[Stored data entries]
◇ ◇ ◇ ◇ ◇
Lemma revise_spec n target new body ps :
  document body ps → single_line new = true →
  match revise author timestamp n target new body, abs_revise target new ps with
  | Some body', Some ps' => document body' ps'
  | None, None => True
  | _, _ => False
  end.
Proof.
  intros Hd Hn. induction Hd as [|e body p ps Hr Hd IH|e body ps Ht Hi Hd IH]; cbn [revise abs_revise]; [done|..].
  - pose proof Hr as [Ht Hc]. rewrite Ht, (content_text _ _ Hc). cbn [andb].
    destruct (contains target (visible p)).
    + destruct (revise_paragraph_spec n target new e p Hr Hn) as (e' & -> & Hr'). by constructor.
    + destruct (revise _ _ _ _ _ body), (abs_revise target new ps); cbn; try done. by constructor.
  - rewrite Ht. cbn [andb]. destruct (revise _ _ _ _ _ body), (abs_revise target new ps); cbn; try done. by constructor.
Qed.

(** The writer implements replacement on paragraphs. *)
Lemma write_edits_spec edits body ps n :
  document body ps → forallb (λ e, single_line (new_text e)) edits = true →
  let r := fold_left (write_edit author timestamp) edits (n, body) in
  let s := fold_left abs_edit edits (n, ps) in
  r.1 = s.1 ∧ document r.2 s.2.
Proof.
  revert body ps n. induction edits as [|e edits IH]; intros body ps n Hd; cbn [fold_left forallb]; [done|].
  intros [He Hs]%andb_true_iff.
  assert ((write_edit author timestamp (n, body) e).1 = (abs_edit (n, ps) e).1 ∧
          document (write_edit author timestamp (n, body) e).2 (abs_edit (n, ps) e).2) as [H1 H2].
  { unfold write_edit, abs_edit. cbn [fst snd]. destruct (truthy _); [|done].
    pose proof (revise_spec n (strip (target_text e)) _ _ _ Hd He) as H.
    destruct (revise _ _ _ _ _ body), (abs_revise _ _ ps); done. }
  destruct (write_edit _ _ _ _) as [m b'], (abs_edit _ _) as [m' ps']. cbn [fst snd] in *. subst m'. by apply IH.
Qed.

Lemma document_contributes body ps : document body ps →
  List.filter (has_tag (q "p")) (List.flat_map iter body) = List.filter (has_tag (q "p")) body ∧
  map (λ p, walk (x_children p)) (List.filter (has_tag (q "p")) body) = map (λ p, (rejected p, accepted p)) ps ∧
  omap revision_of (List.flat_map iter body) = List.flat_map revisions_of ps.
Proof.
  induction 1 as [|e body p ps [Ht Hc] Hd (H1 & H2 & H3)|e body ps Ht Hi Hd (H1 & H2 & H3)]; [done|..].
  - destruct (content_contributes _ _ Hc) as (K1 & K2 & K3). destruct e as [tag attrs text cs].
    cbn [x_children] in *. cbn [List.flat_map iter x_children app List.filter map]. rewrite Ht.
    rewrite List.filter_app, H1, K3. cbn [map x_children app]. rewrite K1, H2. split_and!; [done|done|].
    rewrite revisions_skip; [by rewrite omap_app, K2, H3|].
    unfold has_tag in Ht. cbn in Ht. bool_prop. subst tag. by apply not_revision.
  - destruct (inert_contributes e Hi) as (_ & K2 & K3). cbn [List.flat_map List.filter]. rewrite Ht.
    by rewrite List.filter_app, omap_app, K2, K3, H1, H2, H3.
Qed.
◇ ◇ ◇ ◇ ◇
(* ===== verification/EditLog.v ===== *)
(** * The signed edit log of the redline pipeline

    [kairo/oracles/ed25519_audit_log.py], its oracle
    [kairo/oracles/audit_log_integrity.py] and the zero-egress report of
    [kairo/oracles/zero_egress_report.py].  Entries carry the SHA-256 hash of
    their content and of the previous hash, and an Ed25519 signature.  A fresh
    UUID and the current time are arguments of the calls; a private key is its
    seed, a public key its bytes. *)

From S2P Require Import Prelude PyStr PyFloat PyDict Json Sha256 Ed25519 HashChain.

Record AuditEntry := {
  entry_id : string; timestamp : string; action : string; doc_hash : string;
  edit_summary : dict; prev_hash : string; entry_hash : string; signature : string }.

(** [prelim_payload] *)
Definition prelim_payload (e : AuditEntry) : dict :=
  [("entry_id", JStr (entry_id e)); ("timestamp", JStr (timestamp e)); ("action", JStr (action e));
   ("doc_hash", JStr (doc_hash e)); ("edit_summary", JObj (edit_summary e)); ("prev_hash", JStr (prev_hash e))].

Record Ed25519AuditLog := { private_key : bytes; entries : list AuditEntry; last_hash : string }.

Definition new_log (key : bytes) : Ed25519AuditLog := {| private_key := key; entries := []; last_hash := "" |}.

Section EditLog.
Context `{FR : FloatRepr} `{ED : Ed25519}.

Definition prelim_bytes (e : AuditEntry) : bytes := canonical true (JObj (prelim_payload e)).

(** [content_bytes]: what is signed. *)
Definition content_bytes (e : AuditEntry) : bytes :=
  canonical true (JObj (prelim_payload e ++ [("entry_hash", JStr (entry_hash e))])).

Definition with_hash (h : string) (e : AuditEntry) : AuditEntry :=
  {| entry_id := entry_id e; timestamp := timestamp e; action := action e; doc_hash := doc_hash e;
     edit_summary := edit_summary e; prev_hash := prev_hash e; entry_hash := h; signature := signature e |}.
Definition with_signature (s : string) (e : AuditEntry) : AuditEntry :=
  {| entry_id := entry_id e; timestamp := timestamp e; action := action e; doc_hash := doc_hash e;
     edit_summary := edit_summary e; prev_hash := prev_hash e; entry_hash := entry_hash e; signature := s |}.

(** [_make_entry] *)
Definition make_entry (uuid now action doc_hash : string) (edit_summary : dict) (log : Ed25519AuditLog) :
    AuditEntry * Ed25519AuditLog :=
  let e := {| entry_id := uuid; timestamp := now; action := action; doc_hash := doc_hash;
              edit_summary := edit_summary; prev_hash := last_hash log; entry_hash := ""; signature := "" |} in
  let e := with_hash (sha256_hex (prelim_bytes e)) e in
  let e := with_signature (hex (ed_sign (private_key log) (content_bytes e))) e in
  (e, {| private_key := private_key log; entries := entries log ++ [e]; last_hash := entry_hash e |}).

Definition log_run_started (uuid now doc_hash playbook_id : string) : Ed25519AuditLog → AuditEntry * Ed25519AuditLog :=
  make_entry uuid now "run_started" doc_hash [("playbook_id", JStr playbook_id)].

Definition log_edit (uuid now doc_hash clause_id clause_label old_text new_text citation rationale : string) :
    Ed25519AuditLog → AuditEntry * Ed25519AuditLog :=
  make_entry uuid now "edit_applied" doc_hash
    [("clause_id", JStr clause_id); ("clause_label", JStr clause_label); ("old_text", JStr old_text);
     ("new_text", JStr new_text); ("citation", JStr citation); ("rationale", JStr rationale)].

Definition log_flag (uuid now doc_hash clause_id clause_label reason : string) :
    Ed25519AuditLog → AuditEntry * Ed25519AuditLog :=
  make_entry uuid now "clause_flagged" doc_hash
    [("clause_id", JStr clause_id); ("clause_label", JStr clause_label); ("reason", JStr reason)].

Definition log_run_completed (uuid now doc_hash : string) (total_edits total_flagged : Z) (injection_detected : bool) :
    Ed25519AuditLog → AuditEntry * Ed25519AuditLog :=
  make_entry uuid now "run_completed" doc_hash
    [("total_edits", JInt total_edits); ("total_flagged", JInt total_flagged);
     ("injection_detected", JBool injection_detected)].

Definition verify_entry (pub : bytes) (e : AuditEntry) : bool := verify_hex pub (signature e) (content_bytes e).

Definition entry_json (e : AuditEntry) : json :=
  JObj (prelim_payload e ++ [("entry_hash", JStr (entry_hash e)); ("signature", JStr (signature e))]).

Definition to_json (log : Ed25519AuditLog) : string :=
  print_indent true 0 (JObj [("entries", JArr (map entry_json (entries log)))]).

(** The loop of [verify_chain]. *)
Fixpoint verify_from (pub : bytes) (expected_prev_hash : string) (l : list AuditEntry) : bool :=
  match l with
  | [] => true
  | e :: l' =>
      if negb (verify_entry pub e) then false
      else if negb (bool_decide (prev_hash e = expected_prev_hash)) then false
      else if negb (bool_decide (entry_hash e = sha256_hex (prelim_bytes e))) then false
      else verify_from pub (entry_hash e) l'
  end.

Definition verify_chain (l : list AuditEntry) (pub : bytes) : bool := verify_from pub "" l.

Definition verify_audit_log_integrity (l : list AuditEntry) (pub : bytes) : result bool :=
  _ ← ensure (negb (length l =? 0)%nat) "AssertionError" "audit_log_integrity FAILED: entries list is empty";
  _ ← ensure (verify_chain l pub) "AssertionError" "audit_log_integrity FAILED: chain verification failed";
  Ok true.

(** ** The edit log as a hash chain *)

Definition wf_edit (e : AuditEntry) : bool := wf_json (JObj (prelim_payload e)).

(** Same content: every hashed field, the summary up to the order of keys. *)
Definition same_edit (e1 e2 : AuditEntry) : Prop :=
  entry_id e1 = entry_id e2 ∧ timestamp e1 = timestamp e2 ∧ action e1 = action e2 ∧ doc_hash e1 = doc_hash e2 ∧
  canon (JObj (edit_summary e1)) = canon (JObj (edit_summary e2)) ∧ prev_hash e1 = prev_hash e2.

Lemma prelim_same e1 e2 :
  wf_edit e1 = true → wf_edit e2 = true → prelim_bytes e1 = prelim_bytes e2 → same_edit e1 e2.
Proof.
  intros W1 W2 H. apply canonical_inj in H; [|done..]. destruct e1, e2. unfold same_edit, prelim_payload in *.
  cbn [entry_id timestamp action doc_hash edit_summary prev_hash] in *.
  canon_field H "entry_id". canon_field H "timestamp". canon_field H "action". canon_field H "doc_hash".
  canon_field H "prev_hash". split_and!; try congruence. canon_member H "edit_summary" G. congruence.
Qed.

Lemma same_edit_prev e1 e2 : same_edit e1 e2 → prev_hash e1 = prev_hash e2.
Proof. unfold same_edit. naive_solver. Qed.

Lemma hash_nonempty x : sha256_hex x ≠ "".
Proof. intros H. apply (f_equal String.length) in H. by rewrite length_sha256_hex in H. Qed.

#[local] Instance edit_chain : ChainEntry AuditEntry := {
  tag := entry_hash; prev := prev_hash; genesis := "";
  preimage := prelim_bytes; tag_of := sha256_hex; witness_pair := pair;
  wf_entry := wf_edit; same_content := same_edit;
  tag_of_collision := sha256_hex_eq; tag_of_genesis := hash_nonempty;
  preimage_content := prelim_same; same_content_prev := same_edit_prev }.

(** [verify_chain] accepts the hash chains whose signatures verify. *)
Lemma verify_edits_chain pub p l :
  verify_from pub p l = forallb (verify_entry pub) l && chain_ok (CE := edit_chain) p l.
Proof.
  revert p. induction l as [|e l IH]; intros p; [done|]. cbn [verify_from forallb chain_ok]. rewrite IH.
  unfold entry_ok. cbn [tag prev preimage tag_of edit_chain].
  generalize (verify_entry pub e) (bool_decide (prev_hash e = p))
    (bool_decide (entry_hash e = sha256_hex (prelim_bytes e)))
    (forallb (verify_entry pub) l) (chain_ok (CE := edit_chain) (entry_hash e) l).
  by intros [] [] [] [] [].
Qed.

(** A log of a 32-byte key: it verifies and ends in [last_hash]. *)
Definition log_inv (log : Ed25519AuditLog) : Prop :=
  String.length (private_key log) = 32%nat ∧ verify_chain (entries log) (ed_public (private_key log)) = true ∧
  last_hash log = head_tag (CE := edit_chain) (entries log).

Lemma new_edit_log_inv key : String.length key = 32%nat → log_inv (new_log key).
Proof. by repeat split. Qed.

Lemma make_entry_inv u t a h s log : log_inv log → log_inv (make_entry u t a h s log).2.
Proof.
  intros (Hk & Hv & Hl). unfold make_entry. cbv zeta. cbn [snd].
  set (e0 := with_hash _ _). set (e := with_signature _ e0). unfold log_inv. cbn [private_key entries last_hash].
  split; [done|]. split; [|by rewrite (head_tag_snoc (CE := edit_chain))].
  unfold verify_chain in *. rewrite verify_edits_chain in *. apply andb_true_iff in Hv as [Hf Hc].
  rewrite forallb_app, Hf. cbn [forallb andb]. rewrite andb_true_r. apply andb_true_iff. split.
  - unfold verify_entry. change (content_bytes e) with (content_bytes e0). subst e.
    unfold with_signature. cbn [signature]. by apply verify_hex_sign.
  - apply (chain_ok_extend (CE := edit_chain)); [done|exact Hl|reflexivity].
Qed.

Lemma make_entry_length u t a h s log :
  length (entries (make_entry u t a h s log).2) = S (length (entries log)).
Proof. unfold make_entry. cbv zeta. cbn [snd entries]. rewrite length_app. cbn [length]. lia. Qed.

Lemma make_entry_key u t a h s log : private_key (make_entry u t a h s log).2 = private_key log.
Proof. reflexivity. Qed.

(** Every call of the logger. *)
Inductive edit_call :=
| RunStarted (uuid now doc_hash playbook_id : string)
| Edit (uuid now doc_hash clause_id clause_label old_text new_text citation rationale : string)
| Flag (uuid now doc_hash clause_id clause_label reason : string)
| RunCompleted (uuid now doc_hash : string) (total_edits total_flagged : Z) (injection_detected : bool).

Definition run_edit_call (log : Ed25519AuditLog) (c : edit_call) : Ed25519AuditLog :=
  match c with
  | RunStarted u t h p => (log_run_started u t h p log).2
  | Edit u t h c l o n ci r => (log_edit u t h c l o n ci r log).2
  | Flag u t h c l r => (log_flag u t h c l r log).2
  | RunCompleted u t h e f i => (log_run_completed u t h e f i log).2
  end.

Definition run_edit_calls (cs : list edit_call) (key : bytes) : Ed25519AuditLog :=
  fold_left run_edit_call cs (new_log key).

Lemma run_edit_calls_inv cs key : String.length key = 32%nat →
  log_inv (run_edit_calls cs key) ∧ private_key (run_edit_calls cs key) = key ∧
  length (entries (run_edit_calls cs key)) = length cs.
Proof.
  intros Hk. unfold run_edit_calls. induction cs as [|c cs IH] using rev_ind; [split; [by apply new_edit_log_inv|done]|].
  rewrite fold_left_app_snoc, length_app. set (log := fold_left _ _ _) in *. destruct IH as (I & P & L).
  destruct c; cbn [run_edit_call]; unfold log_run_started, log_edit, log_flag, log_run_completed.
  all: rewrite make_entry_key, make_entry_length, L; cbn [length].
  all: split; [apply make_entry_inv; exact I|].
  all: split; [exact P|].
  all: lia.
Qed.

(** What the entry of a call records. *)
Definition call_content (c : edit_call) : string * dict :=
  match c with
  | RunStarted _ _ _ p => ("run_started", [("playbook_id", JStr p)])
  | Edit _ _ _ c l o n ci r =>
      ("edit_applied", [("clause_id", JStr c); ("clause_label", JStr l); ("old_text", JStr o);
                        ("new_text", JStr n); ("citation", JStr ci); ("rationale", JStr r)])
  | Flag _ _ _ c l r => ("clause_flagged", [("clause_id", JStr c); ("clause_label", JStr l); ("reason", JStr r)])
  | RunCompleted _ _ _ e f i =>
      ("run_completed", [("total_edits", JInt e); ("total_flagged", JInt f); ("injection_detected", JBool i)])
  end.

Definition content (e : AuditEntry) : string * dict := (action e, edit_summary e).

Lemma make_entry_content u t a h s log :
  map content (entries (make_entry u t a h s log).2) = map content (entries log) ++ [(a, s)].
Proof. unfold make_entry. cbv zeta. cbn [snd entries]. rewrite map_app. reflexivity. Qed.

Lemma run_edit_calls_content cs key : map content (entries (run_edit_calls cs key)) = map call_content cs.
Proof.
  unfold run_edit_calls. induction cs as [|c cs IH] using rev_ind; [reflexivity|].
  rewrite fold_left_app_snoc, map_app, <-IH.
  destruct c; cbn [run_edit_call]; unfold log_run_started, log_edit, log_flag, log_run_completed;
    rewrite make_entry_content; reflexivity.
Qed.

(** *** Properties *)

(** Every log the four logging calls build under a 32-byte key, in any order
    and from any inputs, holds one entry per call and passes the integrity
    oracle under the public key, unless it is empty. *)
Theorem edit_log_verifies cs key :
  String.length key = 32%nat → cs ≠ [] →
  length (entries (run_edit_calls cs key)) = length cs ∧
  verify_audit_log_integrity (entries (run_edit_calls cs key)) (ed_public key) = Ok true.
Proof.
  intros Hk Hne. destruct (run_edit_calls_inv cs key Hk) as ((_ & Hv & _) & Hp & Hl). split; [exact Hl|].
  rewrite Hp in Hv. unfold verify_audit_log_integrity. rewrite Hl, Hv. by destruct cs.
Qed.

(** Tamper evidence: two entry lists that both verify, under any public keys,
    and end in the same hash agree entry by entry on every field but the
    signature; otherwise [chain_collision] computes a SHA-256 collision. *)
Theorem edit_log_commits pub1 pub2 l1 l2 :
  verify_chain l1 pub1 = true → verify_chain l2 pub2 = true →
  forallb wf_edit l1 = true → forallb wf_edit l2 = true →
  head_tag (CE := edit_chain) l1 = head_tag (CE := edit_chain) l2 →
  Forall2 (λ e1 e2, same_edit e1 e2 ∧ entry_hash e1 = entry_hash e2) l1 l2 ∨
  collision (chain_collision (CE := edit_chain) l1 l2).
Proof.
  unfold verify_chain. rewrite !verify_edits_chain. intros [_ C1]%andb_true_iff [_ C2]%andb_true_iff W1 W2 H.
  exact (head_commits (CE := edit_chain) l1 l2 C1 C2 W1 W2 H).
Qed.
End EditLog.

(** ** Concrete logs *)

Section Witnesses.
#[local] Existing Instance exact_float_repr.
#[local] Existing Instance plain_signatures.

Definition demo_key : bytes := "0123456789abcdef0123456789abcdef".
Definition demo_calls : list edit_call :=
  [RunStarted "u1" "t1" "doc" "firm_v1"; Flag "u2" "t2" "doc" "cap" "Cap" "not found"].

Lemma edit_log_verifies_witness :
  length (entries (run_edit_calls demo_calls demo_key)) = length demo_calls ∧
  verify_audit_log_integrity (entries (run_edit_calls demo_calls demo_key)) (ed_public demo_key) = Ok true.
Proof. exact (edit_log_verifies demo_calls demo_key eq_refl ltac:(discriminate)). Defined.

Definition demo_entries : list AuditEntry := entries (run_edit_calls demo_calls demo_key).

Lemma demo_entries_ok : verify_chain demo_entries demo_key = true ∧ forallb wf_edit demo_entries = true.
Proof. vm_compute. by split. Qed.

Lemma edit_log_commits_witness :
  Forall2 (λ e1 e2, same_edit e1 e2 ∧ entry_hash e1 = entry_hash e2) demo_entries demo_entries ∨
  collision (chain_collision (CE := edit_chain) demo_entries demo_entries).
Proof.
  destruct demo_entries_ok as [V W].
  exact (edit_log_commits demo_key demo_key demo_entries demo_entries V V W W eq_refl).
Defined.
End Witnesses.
◇ ◇ ◇ ◇ ◇
- _Work task_
When you reach the line with "Lemma revise_spec n" in the records above, start writing out lines exactly, and stop once the line with "(** The writer" has been written; include nothing else.

- _Solution_
Lemma revise_spec n target new body ps :
  document body ps → single_line new = true →
  match revise author timestamp n target new body, abs_revise target new ps with
  | Some body', Some ps' => document body' ps'
  | None, None => True
  | _, _ => False
  end.
Proof.
  intros Hd Hn. induction Hd as [|e body p ps Hr Hd IH|e body ps Ht Hi Hd IH]; cbn [revise abs_revise]; [done|..].
  - pose proof Hr as [Ht Hc]. rewrite Ht, (content_text _ _ Hc). cbn [andb].
    destruct (contains target (visible p)).
    + destruct (revise_paragraph_spec n target new e p Hr Hn) as (e' & -> & Hr'). by constructor.
    + destruct (revise _ _ _ _ _ body), (abs_revise target new ps); cbn; try done. by constructor.
  - rewrite Ht. cbn [andb]. destruct (revise _ _ _ _ _ body), (abs_revise target new ps); cbn; try done. by constructor.
Qed.

(** The writer implements replacement on paragraphs. *)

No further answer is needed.